# Dataset entries:
☆ ☆ ☆ ☆ ☆ ☆ ☆

(* ===== verification/ExploreProps.v ===== *)
(** The exploration over any interleaving of its goroutines: what is on the channels,
    that a blocked goroutine can always go on, and that an exploration that has run dry
    never starts again. *)

From stdpp Require Import sorting relations.
From S2P Require Import Prelude GoLib Base58Check Crypto Address Entry Util Sqlite NetStore NetDB NetTable NetInv NetRun DHT DHTProps.
From S2P Require Import Post PieceStream PostDB DataProps Collection Proto Handshake StreamManager LocalPeer Client Peer PeerManager.
From S2P Require Import NetClosest PeerManagerProps Explore ExploreJob.

Section Props.
Context {C : Crypto} {D : Sqlite} {K : Msgpack} {W : Network}.
Context (rand : nat -> option bytes) (maxPeers : Z) (iter : gmap string Z -> list (string * Z)).
Context (shuffle : nat -> nat) (order : list string -> list string) (me : Address).

#[local] Notation step := (step rand maxPeers iter shuffle order me).

Definition other (i : Entry) : Prop := Address_Equals (EAddress i) me = false.

(** ** What is sent *)

(** The seeding is of others, three at most. *)
Lemma seed_other s s' l : lp_address (nd_lp s) = me -> seedExplore rand shuffle s = (s', Ok l) ->
  Forall other l /\ (length l <= 3)%nat.
Proof.
  intros Hme. unfold seedExplore. rewrite run_get, Hme. intros (s1 & c & _ & H)%bind_Ok.
  apply bind_Ok in H as (s2 & a & _ & H). apply bind_Ok in H as (s3 & r & _ & H). apply bind_Ok in H as (s4 & all & _ & H).
  destruct (length all =? 0)%nat; [done|]. injection H as _ <-. split.
  - apply List.Forall_forall. intros i Hi. apply filter_In in Hi as [_ Hi]. by apply negb_true_iff in Hi.
  - etransitivity; [apply filter_length_le|]. assert (length (take 3 all) <= 3)%nat as Ht by (rewrite length_take; lia).
    revert Ht. generalize (take 3 all). intros k. enough (length (flat_map (fun o : option Entry => match o with Some i => [i] | None => [] end) k) <= length k)%nat by lia.
    induction k as [|[i|] k IH]; cbn [flat_map length app]; lia.
Qed.

(** Only the entry that came is sent back. *)
Lemma found_same i s s' l : explore_found order i s = (s', Ok l) -> l = [] \/ l = [i].
Proof.
  unfold explore_found. intros (s1 & q & _ & H)%bind_Ok. destruct q as [cur|e]; [|injection H as _ <-; by left].
  rewrite run_get in H. destruct (Address_Equals _ _); [injection H as _ <-; by left|]. destruct cur as [cur|].
  - destruct (_ <? _); [apply bind_Ok in H as (? & ? & _ & H); injection H as _ <-; by left|].
    destruct (_ <? _)%nat; [apply bind_Ok in H as (? & ? & _ & H); injection H as _ <-; by left|injection H as _ <-; by left].
  - apply bind_Ok in H as (s2 & [n [e|]] & _ & H); injection H as _ <-; [by left|]. destruct (0 <? n); [by right|by left].
Qed.

(** ** The invariant *)

Definition tick_ok (t : tick) : Prop :=
  match t with TSeed out => Forall other out | _ => True end.

Record ex_inv (lp : LocalPeer) (x : Exploration) : Prop := {
  iv_in : (length (ex_in x) <= ExploreBufferSize)%nat /\ Forall other (ex_in x);
  iv_ret : (length (ex_ret x) <= ExploreBufferSize)%nat /\ Forall other (ex_ret x);
  iv_ticks : Forall tick_ok (ex_ticks x);
  iv_receiver : match ex_receiver x with RTake => True | RSend i => other i end;
  iv_node : only_DHT lp (ex_node x);
}.

Context (lp : LocalPeer) (Hme : lp_address lp = me).

Lemma inv_address x : ex_inv lp x -> lp_address (nd_lp (ex_node x)) = me.
Proof. intros []. rewrite <-Hme. unfold only_DHT in *. by rewrite <-iv_node0. Qed.

Lemma inv_tick x s k t : ex_inv lp x -> tick_ok t -> only_DHT lp s -> ex_inv lp (with_tick s k t x).
Proof. intros [] Ht Hs. split; try done. cbn. by apply Forall_insert. Qed.

Lemma inv_end x s k : ex_inv lp x -> only_DHT lp s -> ex_inv lp (end_tick s k x).
Proof. intros [] Hs. split; try done. cbn. by apply Forall_delete. Qed.

Lemma inv_crash x s : ex_inv lp x -> only_DHT lp s -> ex_inv lp (crash s x).
Proof. intros [] Hs. by split. Qed.

Lemma inv_pushed ch i : (length ch <= ExploreBufferSize)%nat /\ Forall other ch -> room ch -> other i ->
  (length (ch ++ [i]) <= ExploreBufferSize)%nat /\ Forall other (ch ++ [i]).
Proof.
  unfold room. intros [H1 H2] Hr Hi. rewrite length_app. cbn [length]. split; [lia|]. apply Forall_app_2; [done|by constructor].
Qed.

Lemma inv_taken ch i : (length (i :: ch) <= ExploreBufferSize)%nat /\ Forall other (i :: ch) ->
  ((length ch <= ExploreBufferSize)%nat /\ Forall other ch) /\ other i.
Proof. cbn [length]. intros [H1 H2]. apply Forall_cons_1 in H2 as [? ?]. split; [split; [lia|done]|done]. Qed.

Lemma inv_with_in ch x : ex_inv lp x -> (length ch <= ExploreBufferSize)%nat /\ Forall other ch -> ex_inv lp (with_in ch x).
Proof. intros [] H. by split. Qed.
Lemma inv_with_ret ch x : ex_inv lp x -> (length ch <= ExploreBufferSize)%nat /\ Forall other ch -> ex_inv lp (with_ret ch x).
Proof. intros [] H. by split. Qed.
Lemma inv_with_receiver s r x : ex_inv lp x -> only_DHT lp s -> match r with RTake => True | RSend i => other i end ->
  ex_inv lp (with_receiver s r x).
Proof. intros [] H H'. by split. Qed.

Lemma inv_ticks x k t : ex_inv lp x -> ex_ticks x !! k = Some t -> tick_ok t.
Proof. intros [] Hk. by eapply Forall_lookup_1. Qed.

Lemma inv_take x k i : ex_inv lp x -> ex_inv lp (tick_take rand maxPeers iter me k i x).
Proof.
  intros H. unfold tick_take. case_match; [by apply inv_end; [|apply H]|].
  pose proof (frame_first rand maxPeers iter lp (EAddress i) (ex_node x) (iv_node _ _ H)) as Hf.
  destruct (explore_first _ _ _ _ _) as [s [[[p out]|e]|e|]] eqn:E; cbn [fst] in Hf;
    first [by apply inv_crash | by apply inv_tick].
Qed.

Lemma inv_send x k t o : ex_inv lp x -> tick_ok t -> (sends me o -> room (ex_ret x)) -> ex_inv lp (tick_send me k t o x).
Proof.
  intros H Ht Hr. unfold tick_send. destruct o as [i|]; [|by apply inv_crash; [|apply H]].
  destruct (Address_Equals (EAddress i) me) eqn:E; (apply inv_tick; [|done|apply H]); [done|].
  apply inv_with_ret; [done|]. apply inv_pushed; [apply H| |done]. apply Hr. by exists i.
Qed.

Lemma inv_second x k p : ex_inv lp x -> ex_inv lp (tick_second me k p x).
Proof.
  intros H. unfold tick_second. pose proof (frame_second lp me p (ex_node x) (iv_node _ _ H)) as Hf.
  destruct (explore_second _ _ _) as [s [[out|e]|e|]] eqn:E; cbn [fst] in Hf;
    first [by apply inv_crash | by apply inv_tick].
Qed.

Lemma inv_check x k : ex_inv lp x -> ex_inv lp (tick_check rand shuffle k x).
Proof.
  intros H. unfold tick_check. case_match; [|by apply inv_end; [|apply H]].
  pose proof (frame_seed rand lp shuffle (ex_node x) (iv_node _ _ H)) as Hf. unfold try.
  destruct (seedExplore rand shuffle (ex_node x)) as [s [l|e|]] eqn:E; cbn [fst] in Hf; [|by apply inv_end|by apply inv_crash].
  apply inv_tick; [done| |done]. by apply (seed_other _ _ _ (inv_address x H) E).
Qed.

Lemma inv_receive x i : ex_inv lp x -> other i -> ex_inv lp (receive order i x).
Proof.
  intros H Hi. unfold receive. pose proof (frame_found lp order i (ex_node x) (iv_node _ _ H)) as Hf.
  destruct (explore_found order i (ex_node x)) as [s [[|j l]|e|]] eqn:E; cbn [fst] in Hf;
    first [by apply inv_crash | by apply inv_with_receiver | apply inv_with_receiver; [done|done|]].
  apply found_same in E as [|[= -> _]]; done.
Qed.

Lemma step_keeps x y : step x y -> ex_inv lp x -> ex_inv lp y.
Proof.
  intros Hs H. pose proof (inv_ticks x) as Ht.
  destruct Hs as [x Hc|x k i ch Hc Hk Hin|x k p o l Hc Hk Hr|x k p Hc Hk|x k o l Hc Hk Hr|x k Hc Hk|x k Hc Hk
    |x k i out Hc Hk Hr|x k Hc Hk|x i ch Hc Hk Hin|x i Hc Hk Hr].
  - destruct H. split; try done. cbn. apply Forall_app_2; [done|by constructor].
  - apply inv_take, inv_with_in; [done|]. pose proof (iv_in _ _ H) as Hi. rewrite Hin in Hi. by apply inv_taken in Hi as [].
  - by apply inv_send.
  - by apply inv_second.
  - by apply inv_send.
  - by apply inv_tick; [| |apply H].
  - by apply inv_check.
  - specialize (Ht _ _ H Hk) as Hi. apply Forall_cons_1 in Hi as [Hi Hout].
    apply inv_tick; [|done|apply H]. apply inv_with_in; [done|]. by apply inv_pushed; [apply H| |].
  - by apply inv_end; [|apply H].
  - pose proof (iv_ret _ _ H) as Hi. rewrite Hin in Hi. apply inv_taken in Hi as [Hch Hi].
    apply inv_receive; [|done]. by apply inv_with_ret.
  - pose proof (iv_receiver _ _ H) as Hi. rewrite Hk in Hi. apply inv_with_receiver; [|apply H|done].
    apply inv_with_in; [done|]. by apply inv_pushed; [apply H| |].
Qed.

Lemma start_inv s : nd_lp s = lp -> ex_inv lp (ExploreJob rand shuffle s).1.
Proof.
  intros Es. assert (only_DHT lp s) as Hs by (unfold only_DHT; rewrite Es; by destruct lp).
  pose proof (frame_seed rand lp shuffle s Hs) as Hf. unfold ExploreJob.
  destruct (seedExplore rand shuffle s) as [s' [l|e|]] eqn:E; cbn [fst] in *; split; cbn; try done; try (split; [lia|constructor]).
  - apply seed_other in E as [Ho Hl]; [|by rewrite Es]. unfold ExploreBufferSize. split; [lia|done].
  - by constructor.
Qed.

Lemma reach_inv x y : rtc step x y -> ex_inv lp x -> ex_inv lp y.
Proof. induction 1 as [|x y z Hs _ IH]; [done|]. intros H. apply IH. by eapply step_keeps. Qed.

(** ** Going on *)

(** A tick that comes when [in] is full makes room, and leaves the others as they are. *)
Lemma tick_makes_room x : ex_crashed x = false -> ex_inv lp x -> ex_in x <> [] ->
  exists y, rtc step x y /\ (ex_crashed y = true \/
    ex_crashed y = false /\ ex_in y = tail (ex_in x) /\ ex_ret y = ex_ret x /\ ex_receiver y = ex_receiver x /\
    forall k t, ex_ticks x !! k = Some t -> ex_ticks y !! k = Some t).
Proof.
  intros Hc H Hin. destruct (ex_in x) as [|i ch] eqn:Ei; [done|].
  set (x1 := mkEx (ex_node x) (ex_in x) (ex_ret x) (ex_ticks x ++ [TStart]) (ex_receiver x) false).
  set (k0 := length (ex_ticks x)). assert (ex_ticks x1 !! k0 = Some TStart) as Hk0 by (by apply list_lookup_middle).
  exists (tick_take rand maxPeers iter me k0 i (with_in ch x1)). split.
  { eapply rtc_l; [by apply step_tick|]. eapply rtc_once. by apply step_take. }
  assert (forall t k t', ex_ticks x !! k = Some t -> <[k0 := t']> (ex_ticks x1) !! k = Some t) as Hins.
  { intros t k t' Hk. pose proof (lookup_lt_Some _ _ _ Hk). rewrite list_lookup_insert_ne by (unfold k0; lia). by apply lookup_app_l_Some. }
  unfold tick_take. destruct (Address_Equals (EAddress i) me).
  - right. split_and!; try done. intros k t Hk. cbn. unfold k0. rewrite delete_middle, app_nil_r. done.
  - destruct (explore_first _ _ _ _ _) as [s [[[p out]|e]|e|]]; [right|right|by left|by left];
      (split_and!; [done..|]); intros k t Hk; by eapply Hins.
Qed.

☆ ☆ ☆ ☆ ☆ ☆ ☆

# Assigned task:
Could you return, word for word, only the lines running from the first line of the material above to the line that contains "From S2P Require Import NetClosest", inclusive?

# Answer section:
(* ===== verification/ExploreProps.v ===== *)
(** The exploration over any interleaving of its goroutines: what is on the channels,
    that a blocked goroutine can always go on, and that an exploration that has run dry
    never starts again. *)

From stdpp Require Import sorting relations.
From S2P Require Import Prelude GoLib Base58Check Crypto Address Entry Util Sqlite NetStore NetDB NetTable NetInv NetRun DHT DHTProps.
From S2P Require Import Post PieceStream PostDB DataProps Collection Proto Handshake StreamManager LocalPeer Client Peer PeerManager.
From S2P Require Import NetClosest PeerManagerProps Explore ExploreJob.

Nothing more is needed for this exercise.